While you traverse a cycle you can easily
- Count the cycle length
- Record the cycle, or
- Record transpositions
All this works in roughly linear time. Obviously just counting the cycle lengths is going to be the fastest.
Solution 2:
It's worth mentioning the quadratic time algorithm, since it can be faster for small permutations:
$$\textrm{sgn}(\sigma) = (-1)^{\sum_{0 \le i<j<n} (\sigma_i>\sigma_j)}$$
I.e., the sign is negative iff there are an odd number of misordered pairs of indices. This algorithm also works if we're interested in the permutation defined by an unsorted list of integers where the cycle structure can't be determined in linear time.
Solution 3:
If $c_e(n)$ is the number of even-length cycles in a permutation $p$ of length $n$, then one of the formulas for the sign of a permutation $p$ is $\text{sgn}(p) = (-1)^{c_e(n)}$.

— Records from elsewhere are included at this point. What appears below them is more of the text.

(** X7.  The context of the event at [currentIndex] holds at most
    [2 * windowSize + 1] events, each without [url] and with at most
    three sampled positions; it holds the event itself, simplified, at
    offset [min currentIndex windowSize], and it is empty when the index
    is out of range. *)
Theorem getContextAroundEvent_window :
  forall events currentIndex windowSize,
    let context := getContextAroundEvent events currentIndex windowSize in
    (List.length context <= 2 * windowSize + 1)%nat
    /\ Forall context_event context
    /\ match nth_error events currentIndex with
       | Some e =>
           nth_error context (Nat.min currentIndex windowSize)
           = Some (simplify_event e)
       | None => context = []
       end.
Proof.
  intros evs i w context. subst context. unfold getContextAroundEvent.
  destruct (List.length evs =? 0)%nat eqn:E0.
  { apply Nat.eqb_eq in E0. apply length_zero_iff_nil in E0. subst evs.
    repeat split; [cbn; lia|constructor|].
    destruct i; reflexivity. }
  destruct (List.length evs <=? i)%nat eqn:Ei.
  { apply Nat.leb_le in Ei.
    repeat split; [cbn; lia|constructor|].
    rewrite (proj2 (nth_error_None evs i) Ei). reflexivity. }
  apply Nat.leb_gt in Ei. apply Nat.eqb_neq in E0.
  fold simplify_event.
  change (fun e => mkEvent (timestamp e) (type e)
                     (simplify_details (details e)) None (element e))
    with simplify_event.
  split; [|split].
  - rewrite length_map. pose proof (length_slice_le (i - w)
      (Nat.min (List.length evs - 1) (i + w) + 1) evs). lia.
  - apply Forall_map. apply Forall_forall. intros e _.
    split; [reflexivity|]. apply simplify_details_positions.
  - destruct (nth_error evs i) as [e|] eqn:Ee.
    2:{ apply nth_error_None in Ee. lia. }
    unfold slice. rewrite nth_error_map, nth_error_firstn, nth_error_skipn.
    replace (i - w + Nat.min i w)%nat with i by lia.
    destruct (Nat.ltb_spec (Nat.min i w)
                (Nat.min (List.length evs - 1) (i + w) + 1 - (i - w)))
      as [Hlt|Hge]; [|lia].
    rewrite Ee. reflexivity.
Qed.

(** ** Session identifier and URL of a moment *)

Ltac tagged_block :=
  repeat match goal with
         | |- context [if ?b then _ else _] => destruct b
         | |- context [match ?x with _ => _ end] => destruct x
         end;
  cbn [snd fst app];
  repeat (apply Forall_cons || apply Forall_nil || split);
  reflexivity.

Here is an $O(n)$ Matlab function that computes the sign of a permutation vector $p(1:n)$ by traversing each cycle of $p$ and (implicitly) counting the number of even-length cycles. The number of cycles in a random permutation of length $n$ is $O(H_n)$, where $H_n$ is the $n$-th Harmonic Number.
function sgn = SignPerm(p);
% ----------------------------------------------------------
% Calculates the sign of a permutation p.
% p is a row vector p(1,n), which represents the permutation.
% sgn(p) = (-1)^(No. of even-length cycles)
% Complexity : O(n + ncyc) ~ O(n + Hn) ~~ O(n+log(n)) steps.
%
% Derek O'Connor 20 March 2011.
% ----------------------------------------------------------
n = length(p);
visited(1:n) = false; % Logical vector which marks all p(k)
% not visited.
sgn = 1;
for k = 1:n
if ~visited(k) % k not visited, start of new cycle
next = k;
L = 0;
while ~visited(next) % Traverse the current cycle k
L = L+1; % and find its length L
visited(next) = true;
next = p(next);
end
if rem(L,2) == 0 % If L is even, change sign.
sgn = -sgn;
end
end % if ~visited(k)
end % for k
Solution 4:
The inverse permutation can be constructed as a sequence of $n-1$ transpositions via Gaussian Elimination with partial pivoting, $P A = L U$, where $A$ is the original permutation matrix, $P=A^{-1}$, and $L=U=I$. Since the signature of the inverse permutation is the same as that of the original permutation, this procedure yields the sign of the permutation.
Thankfully, this algorithm can be run in linear time by maintaining the permutation and its inverse throughout a short-circuited Gaussian Elimination procedure since it can easily be seen that the Schur complement updates will always be zero.